(** * cpp_dynamic_calc: the QA suite and the calculator GUI's dispatcher

    A shallow embedding of the Python glue of the repository:
    - [src/axiom_qa_test_suite.py] (class [AxiomQATestSuite]),
    - [src/tests/integration/core_architecture_test.py], and
    - [src/gui/python/ogulator_gui.py] (classes [CppEngineInterface] and
      [OGULATORCalculatorGUI]).

    Conventions.
    - A Python [str] is a [string]: the bytes of its UTF-8 encoding.
      Substring tests and concatenation are the same on both views; the
      character classes, [lower] and [strip] are given on the ASCII range.
    - Code that can raise runs in a state-and-exception monad; [try]/[except]
      is [try_except].  Exceptions are those deriving from [Exception].
    - Everything outside the interpreter (the engine executable, the daemon
      process, the clock, the file system, the builtin [eval]) is an oracle:
      a field of an environment record, answering call by call.  Time is
      counted in microseconds, and a pause lasts at least as long as asked.
    - [print] calls write to the console only and are left out.

    The first part holds the definitions, the second part the properties. *)

From Stdlib Require Import ZArith NArith List Bool Ascii String Lia.
From stdpp Require Import base option gmap strings list pretty.

Local Open Scope string_scope.
Local Open Scope Z_scope.

(** ** Python strings *)

Module PyStr.
(** * x402 settlement flow (P06-Full)

    A shallow embedding of the Python sources
    - [x402_types.py]  (payment requirement builder, X-PAYMENT header),
    - [server.py]      (payment proof validation, the quote, the route),
    - [web3_utils.py]  (confirmation-count finality test),
    - [facilitator.py] (the settlement orchestrator and its polling loop),
    - [client.py]      (the buyer's budget, proof and submission),
    followed by the properties of the specification that concern them
    and by further properties of the code.

    Python [int] is [Z]; Python [float] is IEEE binary64, evaluated with
    the executable operations of [SpecFloat]; [str] and [bytes] are
    [string]; a raised exception is [None] in the option monad. *)

From Stdlib Require Import ZArith NArith List Ascii String.
From Stdlib Require Import Floats.SpecFloat.
From stdpp Require Import gmap strings list fin_maps pretty sorting.

Set Warnings "-register-all".
Local Open Scope Z_scope.

(* ===================================================================== *)
(** * Python floats *)
(* ===================================================================== *)

Module PyFloat.

Definition prec : Z := 53.
Definition emax : Z := 1024.

(** [float(n)] for an int [n]: the nearest double, ties to even;
    OverflowError when [n] is too large. *)
Definition of_int (n : Z) : option spec_float :=
  match binary_normalize prec emax n 0 false with
  | S754_infinity _ => None
  | f => Some f
  end.

(** [a / b] on two ints: the correctly rounded quotient;
    ZeroDivisionError for [b = 0], OverflowError when the quotient is
    too large for a double. *)
Definition int_truediv (a b : Z) : option spec_float :=
  let s := xorb (a <? 0) (b <? 0) in
  match Z.abs b, Z.abs a with
  | Zpos mb, Zpos ma =>
      match SFdiv prec emax (S754_finite s ma 0) (S754_finite false mb 0) with
      | S754_infinity _ => None
      | f => Some f
      end
  | Zpos _, _ => Some (S754_zero s)
  | _, _ => None
  end.

(** [x * y] on two floats. *)
Definition mul (x y : spec_float) : spec_float := SFmul prec emax x y.

(** [x * n] and [n * x] with an int [n]: the int is converted first. *)
Definition mul_int (x : spec_float) (n : Z) : option spec_float :=
  y ← of_int n; Some (mul x y).

Definition int_mul (n : Z) (x : spec_float) : option spec_float :=
  y ← of_int n; Some (mul y x).

(** [int(x)]: truncation towards zero; OverflowError on an infinity,
    ValueError on a NaN. *)
Definition to_int (x : spec_float) : option Z :=
  match x with
  | S754_zero _ => Some 0
  | S754_finite s m e =>
      let mag := if e <? 0 then Z.shiftr (Zpos m) (- e) else Z.shiftl (Zpos m) e in
      Some (if s then - mag else mag)
  | S754_infinity _ | S754_nan => None
  end.

(** The literals [1.10] and [1.1]: the double nearest to 11/10. *)
Definition lit_1_10 : spec_float := S754_finite false 4953959590107546 (-52).

(** The exact value of a finite double, as a fraction [num / den]. *)
Definition num (x : spec_float) : Z :=
  match x with
  | S754_finite s m e =>
      let n := if e <? 0 then Zpos m else Z.shiftl (Zpos m) e in
      if s then - n else n
  | _ => 0
  end.

Definition den (x : spec_float) : Z :=
  match x with
  | S754_finite _ _ e => if e <? 0 then Z.shiftl 1 (- e) else 1
  | _ => 1
  end.

End PyFloat.

(* ===================================================================== *)
(** * x402_types.py *)
(* ===================================================================== *)

(** Values that [json.loads] produces. *)
Inductive Json :=
| JNull
| JBool (b : bool)
| JInt (n : Z)
| JStr (s : string)
| JArr (items : list Json)
| JObj (members : list (string * Json)).
Lemma staffed_world_frames :
  let fr := frames_of staffed_world in
  (["site_id"; "site_name"; "location"; "status"] ⊆ columns (sites_df fr) ∧
   ["engineer_id"; "name"; "role"] ⊆ columns (engineers_df fr)) ∧
  (["site_id"; "engineer_id"; "amount"] ⊆ columns (expenses_df fr) ∧
   ["engineer_id"; "amount_allocated"; "balance_remaining"] ⊆ columns (alloc_df fr)) ∧
  (lacks (sites_df fr) ["total_spent"] ∧
   lacks (engineers_df fr) ["total_spent"; "total_alloc"; "balance"]) ∧
  rows (expenses_df fr) = [] ∧ rows (alloc_df fr) = [].
Proof.
  cbv zeta. unfold lacks.
  split; [split | split; [split | split; [split | split]]].
  - apply (@bool_decide_unpack _ (list_subseteq_dec _ _)); vm_compute; exact I.
  - apply (@bool_decide_unpack _ (list_subseteq_dec _ _)); vm_compute; exact I.
  - apply (@bool_decide_unpack _ (list_subseteq_dec _ _)); vm_compute; exact I.
  - apply (@bool_decide_unpack _ (list_subseteq_dec _ _)); vm_compute; exact I.
  - apply (@bool_decide_unpack _ (Forall_dec _ _)); vm_compute; exact I.
  - apply (@bool_decide_unpack _ (Forall_dec _ _)); vm_compute; exact I.
  - vm_compute; reflexivity.
  - vm_compute; reflexivity.
Qed.
(** [s.split()]: the maximal runs of non-whitespace characters. *)
Fixpoint split_ws_go (s cur : list N) : list (list N) :=
  match s with
  | [] => match cur with [] => [] | _ => [rev cur] end
  | c :: s' =>
      if is_space c
      then match cur with
           | [] => split_ws_go s' []
           | _ => rev cur :: split_ws_go s' []
           end
      else split_ws_go s' (c :: cur)
  end.

Definition split_ws (s : list N) : list (list N) := split_ws_go s [].

(** [sep.join(parts)] *)
Fixpoint join (sep : list N) (parts : list (list N)) : list N :=
  match parts with
  | [] => []
  | [p] => p
  | p :: ps => p ++ sep ++ join sep ps
  end.

(** ** Regular expressions *)

Inductive regex : Type :=
| Eps
| Chr (p : N -> bool)
| Seq (a b : regex)
| Alt (a b : regex)
| Star (a : regex)
| LazyStar (a : regex)
| Group (n : nat) (a : regex)
| Bol
| Eol.

(** A position of the matcher: the index in the subject, the text still
    ahead and the groups captured so far (latest first). *)
Record mstate : Type := MState {
  pos : nat;
  rest : list N;
  caps : list (nat * list N)
}.

Definition adv (st : mstate) (t : list N) : mstate :=
  MState (S (pos st)) t (caps st).

Definition set_cap (n : nat) (w : list N) (st : mstate) : mstate :=
  MState (pos st) (rest st) ((n, w) :: caps st).

(** [$] matches at the end and just before a final newline. *)
Definition at_eol (s : list N) : bool :=
  match s with
  | [] => true
  | [c] => c =? NL
  | _ => false
  end.

(** The loops of the greedy and the lazy repetition over a body matcher
    [body]: [n] bounds the iterations by the length of the text ahead, and
    an iteration that consumes nothing is not taken. *)
Fixpoint star_loop (body : mstate -> (mstate -> option mstate) -> option mstate)
  (k : mstate -> option mstate) (n : nat) (st : mstate) : option mstate :=
  match n with
  | O => k st
  | S n' =>
      match body st (fun st' =>
              if (length (rest st') <? length (rest st))%nat
              then star_loop body k n' st' else None) with
      | Some x => Some x
      | None => k st
      end
  end.

Fixpoint lazy_loop (body : mstate -> (mstate -> option mstate) -> option mstate)
  (k : mstate -> option mstate) (n : nat) (st : mstate) : option mstate :=
  match n with
  | O => k st
  | S n' =>
      match k st with
      | Some x => Some x
      | None =>
          body st (fun st' =>
            if (length (rest st') <? length (rest st))%nat
            then lazy_loop body k n' st' else None)
      end
  end.

(** The backtracking matcher, in continuation-passing style: [k] is what
    has to match after [r]; alternatives are tried in order and the first
    that lets the continuation succeed is taken. *)
Fixpoint rmatch (r : regex) (st : mstate) (k : mstate -> option mstate)
  : option mstate :=
  match r with
  | Eps => k st
  | Chr p =>
      match rest st with
      | c :: t => if p c then k (adv st t) else None
      | [] => None
      end
  | Seq a b => rmatch a st (fun st' => rmatch b st' k)
  | Alt a b =>
      match rmatch a st k with
      | Some x => Some x
      | None => rmatch b st k
      end
  | Star a => star_loop (rmatch a) k (length (rest st)) st
  | LazyStar a => lazy_loop (rmatch a) k (length (rest st)) st
  | Group n a =>
      rmatch a st (fun st' =>
        k (set_cap n (take (pos st' - pos st) (rest st)) st'))
  | Bol => if (pos st =? 0)%nat then k st else None
  | Eol => if at_eol (rest st) then k st else None
  end.
(** C8. After [__init__] and any sequence of [register_topic] and
    [register_topics] calls, the schema mapping and the version mapping
    have the same topics (a topic with a schema has a version and the
    other way round), and [_ensure_topic_exists topic] succeeds exactly
    when [topic] has both a schema and a version. *)
Theorem registry_binding_invariant
    (service : string) (load_topics : bool)
    (entry_points : list (gmap string (Schema payload msg) * string))
    (rs : list (Registration payload msg)) s :
  ∃ s', (__init__ service load_topics entry_points;; register_all rs) s
        = (Ok tt, s')
        ∧ (∀ topic, is_Some (_topics (self s') !! topic)
                    ↔ is_Some (_msg_versions (self s') !! topic))
        ∧ (∀ topic, (_ensure_topic_exists topic s').1 = Ok tt
                    ↔ is_Some (_topics (self s') !! topic)
                      ∧ is_Some (_msg_versions (self s') !! topic)).
Proof.
  destruct (init_consistent service load_topics entry_points s)
    as (s0 & E0 & H0 & _).
  destruct (register_all_consistent rs s0 H0) as (s1 & E1 & H1).
  exists s1. split; [| split].
  - unfold mbind, M_bind, bind. by rewrite E0.
  - intros topic. rewrite <- !elem_of_dom. unfold consistent in H1.
    by rewrite H1.
  - intros topic. apply ensure_succeeds_iff.
Qed.

End Registry.

(** ** Sending *)

Section Sending.
Context {payload msg : Type}.
Implicit Types (s : State payload msg) (topic : string).

Lemma with_events_app s (evs1 evs2 : list (Event payload msg)) :
  with_events (with_events s evs1) evs2 = with_events s (evs1 ++ evs2).
Proof. unfold with_events. simpl. by rewrite <- app_assoc. Qed.

Lemma emit_with_events s (e : Event payload msg) :
  emit e s = (Ok tt, with_events s [e]).
Proof. done. Qed.

Lemma get_str_time_ms_ticked s :
  get_str_time_ms s = (Ok (pretty (now_ms s)), ticked s).
Proof. done. Qed.

(** C5. For a topic that lacks a schema or a version, [send] raises
    [NoSuchTopicException] and leaves the state as it found it: nothing
    is added to the trace, so the transport's [send] is not called, and
    the exception is the result of the call. *)
Theorem send_unbound_topic s topic (data : payload) :
  ¬ bound (self s) topic ->
  send topic data s = (Raise (NoSuchTopicException topic), s).
Proof.
  intros Hb. unfold send. unfold mbind, M_bind, bind at 1.
  by rewrite ensure_unbound.
Qed.

(** X6. The outbound half of the header contract: on a bound topic whose
    message class accepts and serializes the fields, the transport's
    [send] gets the
    topic as destination, the serialization as body, and headers made of
    exactly [service], [version] and [sent_at], the last one the decimal
    text of the clock reading. *)
Lemma send_wire_contract s topic (data : payload) msg_class version m
    serialized_data :
  _topics (self s) !! topic = Some msg_class ->
  _msg_versions (self s) !! topic = Some version ->
  construct msg_class data = Ok m ->
  serialize msg_class m = Ok serialized_data ->
  ∃ hdrs : Headers,
    send topic data s
    = (Ok tt,
       with_events (ticked s)
         [SchemaConstruct topic data; SchemaSerialize topic m;
          ConnSend topic serialized_data hdrs;
          Log DEBUG (LogSent topic serialized_data)])
    ∧ dom hdrs = {["service"; "version"; "sent_at"]}
    ∧ hdrs !! "service" = Some (_service (self s))
    ∧ hdrs !! "version" = Some version
    ∧ hdrs !! "sent_at" = Some (pretty (now_ms s)).
Proof.
  intros Ht Hv Hc Hs.
  exists (<["service" := _service (self s)]>
            (<["version" := version]>
               (<["sent_at" := pretty (now_ms s)]> ∅))).
  split; [| split; [| split; [| split]]].
  - unfold send. unfold mbind, M_bind, bind at 1.
    rewrite ensure_bound by (split; eauto).
    unfold_monad. rewrite Ht. simpl. rewrite Hc. simpl. rewrite Hs. simpl.
    rewrite Hv. simpl.
    unfold with_events, ticked. simpl. by rewrite <- !app_assoc.
  - rewrite !dom_insert_L, dom_empty_L. set_solver.
  - by simplify_map_eq.
  - by simplify_map_eq.
  - by simplify_map_eq.
Qed.
(** * OSPF network simulator (tech295.py): shallow embedding and verification

    The simulator keeps a fixed 7-node topology in a networkx graph, two
    dictionaries keyed by directed node pairs (link latency as a Python
    float, OSPF cost as a Python int), a background coroutine perturbing the
    latencies, and three queries (shortest path, ping, traceroute).

    Python floats are IEEE-754 binary64 numbers: they are modelled by Rocq's
    primitive floats, so every rounding of the source is the rounding of the
    model.  Dictionaries are [gmap]s; the networkx adjacency structure, whose
    iteration order the source relies on, is an insertion-ordered association
    list.  Exceptions, the shared [random] module and the mutable simulator
    object are threaded through a state-and-exception monad. *)

From Stdlib Require Import ZArith Floats.
From stdpp Require Import gmap strings list fin_maps pretty.

Set Warnings "-inexact-float".
Local Open Scope Z_scope.

(** ** Python values and exceptions *)

(** The exceptions the source raises, lets escape or catches.
    [NodeNotFound] and [NetworkXNoPath] are networkx's; both derive from
    [Exception], neither from the other. *)
Inductive exn : Type :=
  | KeyError
  | ZeroDivisionError
  | OverflowError
  | ValueError (msg : string)
  | TimeoutError (msg : string)
  | NodeNotFound
  | NetworkXNoPath.

Inductive result (A : Type) : Type :=
  | Ok (a : A)
  | Raise (e : exn).
Arguments Ok {A} a.
Arguments Raise {A} e.

(** A Python number as the probes return it: the literal [0] is an [int],
    every measured latency a [float]. *)
Inductive num : Type :=
  | Int (z : Z)
  | Float (f : float).

(** [x / y] on floats: Python raises on a zero divisor (of either sign) and
    otherwise performs the IEEE division. *)
Definition float_truediv (x y : float) : result float :=
  if (y =? 0)%float then Raise ZeroDivisionError else Ok (x / y)%float.

(** [int(x)] on a float: truncation toward zero; infinities and NaN raise. *)
Definition int_of_float (x : float) : result Z :=
  match Prim2SF x with
  | S754_zero _ => Ok 0
  | S754_finite s m e =>
      let a := Z.shiftl (Z.pos m) e in Ok (if s then - a else a)
  | S754_infinity _ => Raise OverflowError
  | S754_nan => Raise (ValueError "cannot convert float NaN to integer")
  end.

- [What to produce]: Exact reproduction of the lines from the top of the material through the line where "- [src/tests/integration/core_architecture_test.py], and" appears is required, both boundary lines included, with no other output.

- [Task response]:
(** * cpp_dynamic_calc: the QA suite and the calculator GUI's dispatcher

    A shallow embedding of the Python glue of the repository:
    - [src/axiom_qa_test_suite.py] (class [AxiomQATestSuite]),
    - [src/tests/integration/core_architecture_test.py], and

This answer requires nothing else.